Conte si prepara alla "verifica di Natale" istituzionalizzata con una telefonata a Mattarella

Una crisi che va avanti a stop&go, tra gli azzardi di Matteo Renzi, il gioco di rimessa di Nicola Zingaretti e Luigi Di Maio, e la tattica di Giuseppe Conte. Adesso, però, la ‘verifica di Natale’ c’è. Istituzionalizzata da una telefonata del premier a Sergio Mattarella e non più solo oggetto dei retroscena di stampa o dei capannelli dei parlamentari nei corridoi dei Palazzi. Il presidente del Consiglio non ne ha ancora definito tempistica e modalità. I ‘paletti’ arrivati dal Quirinale, allora, segnano bene il perimetro entro cui tracciare la rotta: nessun cambio ai ministeri di peso, dall’Economia alla Salute, e poi Interno, Esteri e Difesa. Nessuna ‘crisi al buio’ che genererebbe il caos, in un momento in cui il Paese, tra pandemia, piano vaccini, Recovery plan e presidenza del G20, non può certo permetterselo. Dal palazzo dei Papi filtra la “preoccupazione” del presidente per quella che viene definita una “settimana cruciale” per la stabilità del Paese.

Conte vuole vederci chiaro ed è in questa direzione che va la telefonata al Colle più alto. La partita a poker che giocano i suoi alleati è fatta di tanti non detti ed è invece sulla trasparenza che Conte vuole portare chi siede al tavolo. Di qui la scelta – da un lato – di provare a sciogliere i nodi e accontentare le richieste arrivate dai partiti e dall’altro verificare con i capigruppo o i capidelegazione prima, e i leader poi, il grado di avanzamento della trattativa. Per sminare il dossier Recovery, l’idea potrebbe essere quella di riportare il pacchetto sotto il controllo dei ministeri e magari pensare ad una “classica unità di missione” che velocizzi le procedure senza scavalcare i dicasteri o far perdere loro la funzione decisionale. Più difficile che il dossier finisca sui tavoli economici che già si riuniscono in Parlamento, fuori dai radar – quindi – della squadra di Governo.

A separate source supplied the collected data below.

(** [MutableArrayData::new], [extend] and [freeze]: no source, sources of different types and
    ranges outside of a source are panics. *)
Definition mutable_array_extend (sources : list ArrowArray) (output : option ArrowArray) (selection : nat * nat)
    : option ArrowArray :=
  let '(source_index, row_index) := selection in
  output ← output;
  source ← sources !! source_index;
  if (row_index <? array_len source)%nat then array_append output (array_slice source row_index 1) else None.

Definition mutable_array (sources : list ArrowArray) (selections : list (nat * nat)) : option ArrowArray :=
  match sources with
  | [] => None
  | first :: _ =>
      if forallb (λ a, bool_decide (array_data_type a = array_data_type first)) sources
      then foldl (mutable_array_extend sources) (Some (array_slice first 0 0)) selections
      else None
  end.

(** ** The columns of a batch *)

Definition INGESTION_TIME_ORDINAL : nat := 1.

(** A column index outside of a batch is a panic. *)
Definition time_column (ordinal : nat) (message : string) (batch : RecordBatch) : build (list (option Z)) :=
  column ← ok_or (rb_columns batch !! ordinal) panicked;
  match column with TimestampMillisecondArray _ values => Ok values | _ => Err (input_error message) end.

Definition event_times : RecordBatch → build (list (option Z)) :=
  time_column EVENT_TIME_ORDINAL "compaction event-time column has an invalid type".

Definition ingestion_times : RecordBatch → build (list (option Z)) :=
  time_column INGESTION_TIME_ORDINAL "compaction ingestion-time column has an invalid type".

Definition event_ids (batch : RecordBatch) : build (list (option (list Z))) :=
  column ← ok_or (rb_columns batch !! EVENT_ID_ORDINAL) panicked;
  match column with
  | FixedSizeBinaryArray _ values => Ok values
  | _ => Err (input_error "compaction event-id column has an invalid type")
  end.

(** [value(index)]: an index outside of the array is a panic. *)
Definition time_at (values : list (option Z)) (index : nat) : build Z :=
  value ← ok_or (values !! index) panicked; Ok (time_value value).

(** [EventId::try_from] of the value. *)
Definition event_id_at (values : list (option (list Z))) (index : nat) : build EventId.t :=
  value ← ok_or (values !! index) panicked;
  _ ← check (length (id_value value) =? 16)%nat (input_error "event identity is not 16 bytes");
  Ok (id_value value).

Record RowKey := { rk_event_time : Z; rk_event_id : EventId.t }.

#[export] Instance RowKey_eq_dec : EqDecision RowKey.
Proof. solve_decision. Defined.

Definition row_key_compare (a b : RowKey) : comparison :=
  match rk_event_time a ?= rk_event_time b with
  | Eq => EventId.compare (rk_event_id a) (rk_event_id b)
  | c => c
  end.

Definition row_key (batch : RecordBatch) (index : nat) : build RowKey :=
  times ← event_times batch;
  ids ← event_ids batch;
  _ ← check (index <? num_rows batch)%nat (input_error "compaction input cursor is outside its batch");
  event_time ← time_at times index;
  event_id ← event_id_at ids index;
  Ok {| rk_event_time := event_time; rk_event_id := event_id |}.

(** ** Parameters: chrono and the streams of the parquet crate *)

(** [and_hms_opt(0, 0, 0)], [and_utc] and [timestamp_millis] of a date *)
Class DayStart `{Calendar} := midnight_millis : NaiveDate → Z.

(** Reading an object of the given key and size in batches of the given number of rows. *)
Class ParquetStream `{Backend} := {
  (** [ParquetRecordBatchStreamBuilder::new] *)
  stream_open : string → Z → St → result ParquetError ParquetMetadata * St;
  (** [build] *)
  stream_build : string → Z → Z → St → option ParquetError;
  (** [next], after a number of batches *)
  stream_next : string → Z → Z → nat → St → option (result ParquetError RecordBatch) * St;
}.

Section Cursors.
Context {calendar : Calendar} {query_calendar : QueryCalendar} {postgres : Postgres} {day_start : DayStart}.
Context {env : SpoolEnv} {uuid : UuidText} {backend : Backend} {parquet : ParquetLib} {arrow : ArrowLib}.

Definition event_day_bounds (event_day : NaiveDate) : build (Z * Z) :=
  let start := midnight_millis event_day in
  end_ ← ok_or (checked_add I64 start 86400000) (input_error "compaction event day overflows UTC");
  Ok (start, end_).

Definition timestamp (value : option Z) : build DateTime :=
  ok_or (value ≫= from_timestamp_millis) (build_error "compaction output timestamp is invalid").

(** ** Cursors *)

(** The stream is its position: the number of batches that have been read. *)
Record InputCursor := {
  ic_input : CompactionInputSegment;
  ic_stream : nat;
  ic_batch : option RecordBatch;
  ic_row_index : nat;
  ic_batch_generation : Z;
  ic_rows_loaded : Z;
  ic_rows_emitted : Z;
  ic_minimum_event_time : option Z;
  ic_maximum_event_time : option Z;
  ic_minimum_ingestion_time : option Z;
  ic_maximum_ingestion_time : option Z;
  ic_last_loaded_key : option RowKey;
}.

Definition InputCursor_new (input : CompactionInputSegment) : InputCursor :=
  {| ic_input := input; ic_stream := 0; ic_batch := None; ic_row_index := 0; ic_batch_generation := 0;
     ic_rows_loaded := 0; ic_rows_emitted := 0; ic_minimum_event_time := None; ic_maximum_event_time := None;
     ic_minimum_ingestion_time := None; ic_maximum_ingestion_time := None; ic_last_loaded_key := None |}.

Definition ic_registered_rows (c : InputCursor) : Z := ci_rows (ic_input c).

Definition opt_min (o : option Z) (z : Z) : option Z := Some (from_option (λ m, Z.min m z) z o).
Definition opt_max (o : option Z) (z : Z) : option Z := Some (from_option (λ m, Z.max m z) z o).

(** One round of the loop over the rows of a batch. *)
Definition observe_row (bounds : Z * Z) (times ingestion : list (option Z)) (ids : list (option (list Z)))
    (c : InputCursor) (index : nat) : build InputCursor :=
  event_time ← time_at times index;
  _ ← check (negb ((event_time <? bounds.1) || (event_time >=? bounds.2)))
        (input_error "compaction input rows cross their UTC event day");
  event_id ← event_id_at ids index;
  let key := {| rk_event_time := event_time; rk_event_id := event_id |} in
  _ ← check (negb (from_option (λ previous, bool_decide (row_key_compare previous key = Gt)) false (ic_last_loaded_key c)))
        (input_error "compaction input rows are not ordered");
  ingestion_time ← time_at ingestion index;
  Ok {| ic_input := ic_input c; ic_stream := ic_stream c; ic_batch := ic_batch c; ic_row_index := ic_row_index c;
        ic_batch_generation := ic_batch_generation c; ic_rows_loaded := ic_rows_loaded c;
        ic_rows_emitted := ic_rows_emitted c;
        ic_minimum_event_time := opt_min (ic_minimum_event_time c) event_time;
        ic_maximum_event_time := opt_max (ic_maximum_event_time c) event_time;
        ic_minimum_ingestion_time := opt_min (ic_minimum_ingestion_time c) ingestion_time;
        ic_maximum_ingestion_time := opt_max (ic_maximum_ingestion_time c) ingestion_time;
        ic_last_loaded_key := Some key |}.

Definition set_rows_loaded (c : InputCursor) (rows_loaded : Z) : InputCursor :=
  {| ic_input := ic_input c; ic_stream := ic_stream c; ic_batch := ic_batch c; ic_row_index := ic_row_index c;
     ic_batch_generation := ic_batch_generation c; ic_rows_loaded := rows_loaded; ic_rows_emitted := ic_rows_emitted c;
     ic_minimum_event_time := ic_minimum_event_time c; ic_maximum_event_time := ic_maximum_event_time c;
     ic_minimum_ingestion_time := ic_minimum_ingestion_time c; ic_maximum_ingestion_time := ic_maximum_ingestion_time c;
     ic_last_loaded_key := ic_last_loaded_key c |}.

Intanto, a frenare i venti di crisi, arrivano le parole di Nicola Zingaretti e quelle di Luigi Di Maio. Il segretario Pd ribadisce la necessità di “un rilancio, una ripartenza. Non bisogna nasconderlo questa esigenza è avvertita da tutti. Dal Pd, dai 5 Stelle, da Italia viva, da Leu e, sono convinto, anche dal presidente Conte”, spiega. Detto questo, però, il leader dem ribadisce di considerare “la conclusione dell’attuale esperienza di governo come un’avventura pericolosa. Una crisi al buio che non prospetta alcunché di buono per il futuro”, avverte. L’avviso ai naviganti è ovviamente per Matteo Renzi: “Non è che può pensare di spaccare il Governo, buttare giù tutto, tanto poi non si va a votare – è il ragionamento – quando si apre una crisi, non si sa mai come si chiude”. Goffredo Bettini lo dice chiaro, tentando di rassicurare l’inquilino di palazzo Chigi: “Noi ci impegneremo chiarendo fermamente che contrasteremo ogni tentativo di utilizzare i problemi per ribaltare l’attuale governo e l’attuale premiership. Se cade questo governo, secondo noi in questa legislatura non potrà essercene un altro. Nessuno potrà ricomporre i cocci. E sarebbe insano ritentarlo. Meglio il voto, di fronte al quale ognuno si assumerà le proprie responsabilità”, scandisce.

Anche il ministro degli Esteri, che secondo alcuni retroscena sarebbe pronto a sostituire Conte alla guida del Governo, interviene per rassicurare il premier: “Oggi ancora fake news su di me, evidentemente qualcuno semina zizzania, quindi voglio essere chiaro: è fuori dal mondo mettere in discussione Giuseppe Conte. Se poi ci sono differenze di vedute, si risolvono da persone adulte, ma basta falsità!”, scrive su Twitter.

La linea di Renzi e dei suoi, però, non cambia. Su cabina di regia e servizi segreti serve un passo indietro, altrimenti sarà crisi. “Noi ci auguriamo ci sia responsabilità, non vogliamo la crisi – assicura Maria Elena Boschi – ma se si dovesse aprire non credo che andremmo a elezioni”. Innanzitutto, argomenta la capogruppo renziana, “perché abbiamo la possibilità di eleggere un presidente della Repubblica europeista e non sovranista” e poi perché “tanti” del M5S, il partito di maggioranza relativa “non tornerebbero in Parlamento”.